Of course no-one can be completely fraud-proof when fraudsters are constantly inventing new and more devious ways to get at our personal data. However, there are steps you can take that will significantly improve your protection right away.
By defending your personal and financial details against fraud you can ensure that no unsightly blotches will show up on your credit report, and as a result continue being able to secure credit when you need it.
1. Protect yourself in cyber space
Think for a minute about how many times a day you type a password into your computer, or enter personal details online such as your address, or enter your bank code to access online banking. Every time you do this you could be giving away this information to fraudsters if you don't take the necessary precautions.

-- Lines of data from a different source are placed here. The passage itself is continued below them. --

(* ===== verification/Timer.v ===== *)
(** Timers (time/tt_timer.h and .c, tt_timer_manager.h and .c, and the timer part of
    os/tt_fiber_event.c): timers are nodes of the two timer lists of their fiber
    and, while started, entries of the manager's heap, ordered by the time they
    expire.  This file holds the code over the memories of [LinkedList] and
    [PtrHeap]; [TimerRun] shows what it does. *)

From S2P Require Import Prelude Util MemSpring Cells LinkedList PtrHeap HeapSpec HeapQueue.
From stdpp Require Import gmap.

#[local] Open Scope Z_scope.

(** ** Data *)

Inductive tt_tmr_status_t : Type := TT_TMR_INACTIVE | TT_TMR_ACTIVE | TT_TMR_ORPHAN.
#[global] Instance tt_tmr_status_eq_dec : EqDecision tt_tmr_status_t.
Proof. solve_decision. Defined.

(** The field [node] of the timer at [t] is the node [t] of the lists, and the
    field [heap_pos] is the variable [t] of the heap. *)
Record tt_tmr_t : Type := mk_tmr {
  delay_ms : Z;
  absolute_ref : Z;
  owner : positive;
  tparam : Z;
  tev : Z;
  status : tt_tmr_status_t;
}.
Definition set_delay d v := mk_tmr d (absolute_ref v) (owner v) (tparam v) (tev v) (status v).
Definition set_ref r v := mk_tmr (delay_ms v) r (owner v) (tparam v) (tev v) (status v).
Definition set_param p v := mk_tmr (delay_ms v) (absolute_ref v) (owner v) p (tev v) (status v).
Definition set_ev e v := mk_tmr (delay_ms v) (absolute_ref v) (owner v) (tparam v) e (status v).
Definition set_status s v := mk_tmr (delay_ms v) (absolute_ref v) (owner v) (tparam v) (tev v) s.

(** The timers of one task, its manager's heap, the timer lists of its fibers,
    which fibers wait for an event, and the number of times the clock was read. *)
Record tworld : Type := mk_world {
  tmrs : gmap ptr tt_tmr_t;
  tmr_heap : pstate;
  fibs : lmem;
  recving : gmap positive bool;
  reads : nat;
}.
Definition put_tmrs ts w := mk_world ts (tmr_heap w) (fibs w) (recving w) (reads w).
Definition put_heap h w := mk_world (tmrs w) h (fibs w) (recving w) (reads w).
Definition put_fibs l w := mk_world (tmrs w) (tmr_heap w) l (recving w) (reads w).
Definition put_reads n w := mk_world (tmrs w) (tmr_heap w) (fibs w) (recving w) n.

(** The two lists of a fiber. *)
Definition unexpired_tmr (f : positive) : positive := xO f.
Definition expired_tmr (f : positive) : positive := xI f.

Definition in_heap {A} (m : M pstate A) : M tworld A := zoom tmr_heap put_heap m.
Definition in_lists {A} (m : M lmem A) : M tworld A := zoom fibs put_fibs m.

(** Access to a timer; one that was freed is undefined. *)
Definition tmr (t : ptr) : M tworld tt_tmr_t := λ w,
  match tmrs w !! t with Some v => Ret (TT_SUCCESS v, w) | None => Undef end.
Definition upd_tmr (t : ptr) (f : tt_tmr_t → tt_tmr_t) : M tworld unit := λ w,
  match tmrs w !! t with
  | Some v => Ret (TT_SUCCESS tt, put_tmrs (<[t := f v]> (tmrs w)) w)
  | None => Undef
  end.
Definition heap_pos (t : ptr) : M tworld Z := in_heap (read_var t).

Definition INT64_MAX : Z := 2 ^ 63 - 1.
Definition is_s64 (x : Z) : bool := (- 2 ^ 63 <=? x) && (x <=? INT64_MAX).
Definition TT_TIME_INFINITE : Z := INT64_MAX.

(** The manager's comparison: the one that expires first is the largest. *)
Definition __tmr_cmp (ts : gmap ptr tt_tmr_t) (l r : ptr) : exec Z :=
  match ts !! l, ts !! r with
  | Some a, Some b =>
      let diff := absolute_ref a - absolute_ref b in
      if negb (is_s64 diff) then Undef
      else Ret (if diff <? 0 then 1 else if diff =? 0 then 0 else -1)
  | _, _ => Undef
  end.

(** [tt_malloc] and [tt_free] of a timer: its three parts come and go together. *)
Definition tmr_alloc (t : ptr) (w : tworld) : tworld :=
  mk_world (<[t := mk_tmr 0 0 1 0 0 TT_TMR_INACTIVE]> (tmrs w))
    (mk_pstate (heap (tmr_heap w)) (<[t := 0]> (vars (tmr_heap w))))
    (mk_lmem (<[t := lnode_blank]> (nodes (fibs w))) (lists (fibs w))) (recving w) (reads w).
Definition tmr_free (t : ptr) : M tworld unit := λ w,
  match tmrs w !! t with
  | Some _ => Ret (TT_SUCCESS tt, mk_world (delete t (tmrs w))
      (mk_pstate (heap (tmr_heap w)) (delete t (vars (tmr_heap w))))
      (mk_lmem (delete t (nodes (fibs w))) (lists (fibs w))) (recving w) (reads w))
  | None => Undef
  end.

(** Times are in milliseconds, the unit of the clock on Linux. *)
Definition tt_time_ms2ref (ms : Z) : Z := ms.
Definition tt_time_ref2ms (ref : Z) : Z := ref.

(** ** Timers *)

(** [addr] is what [tt_malloc] returns, [cfb] the fiber that is running. *)
Definition tt_tmr_create (addr : option ptr) (cfb : positive) (delay ev param : Z) : M tworld (option ptr) :=
  assert_always (0 <=? delay);;
  match addr with
  | None => mret None
  | Some t =>
      modify (tmr_alloc t);;
      upd_tmr t (set_delay delay);;
      upd_tmr t (set_ref 0);;
      upd_tmr t (λ v, mk_tmr (delay_ms v) (absolute_ref v) cfb (tparam v) (tev v) (status v));;
      in_lists (tt_lnode_init t);;
      in_lists (tt_list_push_tail (unexpired_tmr cfb) t);;
      upd_tmr t (set_param param);;
      upd_tmr t (set_ev ev);;
      in_heap (set_idx (Some t) TT_POS_NULL);;
      upd_tmr t (set_status TT_TMR_INACTIVE);;
      mret (Some t)
  end.

Definition tt_tmr_destroy (t : ptr) : M tworld unit :=
  in_lists (tt_list_remove t);;
  pos ← heap_pos t;
  if pos =? TT_POS_NULL then tmr_free t else upd_tmr t (set_status TT_TMR_ORPHAN).

Definition tt_tmr_stop (t : ptr) : M tworld unit := upd_tmr t (set_status TT_TMR_INACTIVE).
Definition tt_tmr_set_delay (t : ptr) (d : Z) : M tworld unit := upd_tmr t (set_delay d).
Definition tt_tmr_set_ev (t : ptr) (e : Z) : M tworld unit := upd_tmr t (set_ev e).
Definition tt_tmr_set_param (t : ptr) (p : Z) : M tworld unit := upd_tmr t (set_param p).

Section timer.
Context `{Allocator}.

(** The clock: what its n-th reading gives. *)
Variable clock : nat → Z.
Definition tt_time_ref : M tworld Z :=
  n ← gets reads; modify (put_reads (S n));; mret (clock n).

(** The sum overflows, which C does not define, or is compared as the code does. *)
Definition tt_tmr_start (t : ptr) : M tworld unit :=
  now ← tt_time_ref;
  upd_tmr t (set_ref now);;
  v ← tmr t;
  let delay_ref := tt_time_ms2ref (delay_ms v) in
  if negb (is_s64 (absolute_ref v + delay_ref)) then undef
  else if absolute_ref v + delay_ref <=? delay_ref then fail TT_FAIL
  else
    upd_tmr t (set_ref (absolute_ref v + delay_ref));;
    upd_tmr t (set_status TT_TMR_ACTIVE);;
    pos ← heap_pos t;
    ts ← gets tmrs;
    if pos =? TT_POS_NULL then in_heap (tt_ptrheap_add (__tmr_cmp ts) (Some t) (Some t))
    else in_heap (tt_ptrheap_fix (__tmr_cmp ts) pos).

(** ** Fibers *)

(** Switching to a fiber: what it does until it waits again is its own. *)
Variable tt_fiber_resume : positive → M tworld unit.

Definition is_recving (f : positive) : M tworld bool := λ w,
  match recving w !! f with Some b => Ret (TT_SUCCESS b, w) | None => Undef end.

Definition tt_fiber_send_timer (dst : positive) (t : ptr) : M tworld unit :=
  nd ← in_lists (LinkedList.node t);
  assert_always (bool_decide (lst nd = Some (unexpired_tmr dst)));;
  in_lists (tt_list_remove t);;
  in_lists (tt_list_push_tail (expired_tmr dst) t);;
  b ← is_recving dst;
  if (b : bool) then tt_fiber_resume dst else mret tt.

(** Without waiting. *)
Definition tt_fiber_recv_timer (current : positive) : M tworld (option ptr) :=
  n ← in_lists (tt_list_pop_head (expired_tmr current));
  match n with
  | Some t => in_lists (tt_list_push_tail (unexpired_tmr current) t);; mret (Some t)
  | None => mret None
  end.

(** ** The manager *)

Definition tt_tmr_mgr_attr_default : tt_ptrheap_attr_t := tt_ptrheap_attr_default.
Definition tt_tmr_mgr_init (attr : option tt_ptrheap_attr_t) : exec tt_ptrheap_t :=
  tt_ptrheap_init (Some (default tt_tmr_mgr_attr_default attr)).
Definition tt_tmr_mgr_destroy : M tworld unit := in_heap tt_ptrheap_destroy.
Definition tt_tmr_mgr_pop : M tworld (option ptr) :=
  ts ← gets tmrs; in_heap (tt_ptrheap_pop (__tmr_cmp ts)).

(** One round of the loop with the head: the new [now] and [cb_exec], or the
    result. *)
Definition run_round (t : ptr) (now : Z) (cb_exec : bool) : M tworld (Z * bool + Z)%type :=
  v ← tmr t;
  match status v with
  | TT_TMR_ACTIVE =>
      now ← (if now =? 0 then tt_time_ref else mret now);
      let fire now :=
        tt_tmr_mgr_pop;;
        tt_fiber_send_timer (owner v) t;;
        mret (inl (now, true)) in
      if absolute_ref v <=? now then fire now
      else if cb_exec then
        now ← tt_time_ref;
        if absolute_ref v <=? now then fire now
        else mret (inr (tt_time_ref2ms (absolute_ref v - now)))
      else mret (inr (tt_time_ref2ms (absolute_ref v - now)))
  | TT_TMR_INACTIVE => tt_tmr_mgr_pop;; mret (inl (now, cb_exec))
  | TT_TMR_ORPHAN => tt_tmr_mgr_pop;; tt_tmr_destroy t;; mret (inl (now, cb_exec))
  end.
Fixpoint run_loop (now : Z) (cb_exec : bool) (fuel : nat) : M tworld Z :=
  match fuel with
  | O => λ _, Diverge
  | S fuel =>
      head ← in_heap tt_ptrheap_head;
      match head with
      | None => mret TT_TIME_INFINITE
      | Some t =>
          r ← run_round t now cb_exec;
          match r with
          | inl (now, cb_exec) => run_loop now cb_exec fuel
          | inr z => mret z
          end
      end
  end.
Definition tt_tmr_mgr_run (fuel : nat) : M tworld Z := run_loop 0 false fuel.

(** The timers of a fiber that ends, and those left when a task ends. *)
Fixpoint drop_timers (L : positive) (fuel : nat) : M tworld unit :=
  match fuel with
  | O => λ _, Diverge
  | S fuel =>
      n ← in_lists (tt_list_pop_head L);
      match n with Some t => tt_tmr_destroy t;; drop_timers L fuel | None => mret tt end
  end.
Definition fiber_drop_timers (f : positive) (fuel : nat) : M tworld unit :=
  drop_timers (unexpired_tmr f) fuel;; drop_timers (expired_tmr f) fuel.
Fixpoint mgr_drop_timers (fuel : nat) : M tworld unit :=
  match fuel with
  | O => λ _, Diverge
  | S fuel =>
      n ← tt_tmr_mgr_pop;
      match n with Some t => tt_tmr_destroy t;; mgr_drop_timers fuel | None => mret tt end
  end.
End timer.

It's essential to install an up-to-date form of anti-virus and anti-spyware software on your computer and make sure your computer is bolstered with a suitable firewall. You should also make sure you have all the latest security updates installed to your computer as and when you are alerted of them.
It's vital never to use your card to make a payment over the internet without first checking that you are using a secure server. Look at the bottom right corner of your screen and you should see a small padlock icon when you are making a payment; also the address in your browser should begin 'https'. If either of these things are absent, take your business elsewhere.
2. Dispose with care
Many of us will be familiar with the idea by now that disposing of bank statements, receipts, and other paperwork that displays our personal details isn't a clever thing to do, as fraudsters have been known to go through rubbish in the name of copying and abusing your identity.
However, simply tearing a bank statement in two isn't going to put them off the scent; it's best to use a cross-shredder to really make sure your paperwork is well and truly destroyed before you dispose of it.
3. Keep sensitive data safe
Sensitive data might mean your name, address, date of birth, phone number, national insurance number, or bank details, among other things. It's crucial you take good care of these details because if a fraudster gets hold of any of them they can potentially steal your identity.
Be careful who you supply with your personal details - make sure you know exactly who they are and what they will do with the information.
Never leave your credit or debit cards in a place where fraudsters could easily copy down the details, such as on the counter in a store.
When you are entering your PIN at a cash machine or checkout, remember to shield it from prying eyes - and don't use a cash machine if it looks like it may have been tampered with.
If you move house, make sure to change your address officially with your bank, and consider setting up a redirection with the Royal Mail for a couple of months so that you know your post won't fall into the wrong hands after you've left.
It is also important to be careful with your mobile phone, as most smartphones hold a great deal of personal information. This video explains how your credit report could be affected if somebody accesses the data on your phone.
4. Keep one ear to the ground
Unless you check your bank statements and credit report regularly, you'll have no way of knowing when things go awry. Make it a rule to check your bank statement every month as soon as it lands on your doormat, and comb through it for any transactions you don't recognise.
If you notice anything untoward you should take action by contacting the necessary people right away.
Likewise if you ever lose your credit card, debit card, driving license or passport you should make sure to inform the issuer immediately. A credit or debit card provider will be able to cancel your card so that it can't be used in your name and issue you a new one.
Finally, you should check your credit report online regularly to keep on top of it and make sure your identity isn't being tampered with.
Taking a quick look at your credit report will enable you to identify any accounts open in your name that don't belong to you or transactions you haven't authorised. You can do this for free by signing up for a free trial with one of the credit reference agencies: Experian, Equifax or Callcredit. Check your report every six months or so to make sure everything is as it should be.
Alternatively, Experian's Protect My ID service will monitor your credit report on your behalf and help to identify and resolve any issues that arise.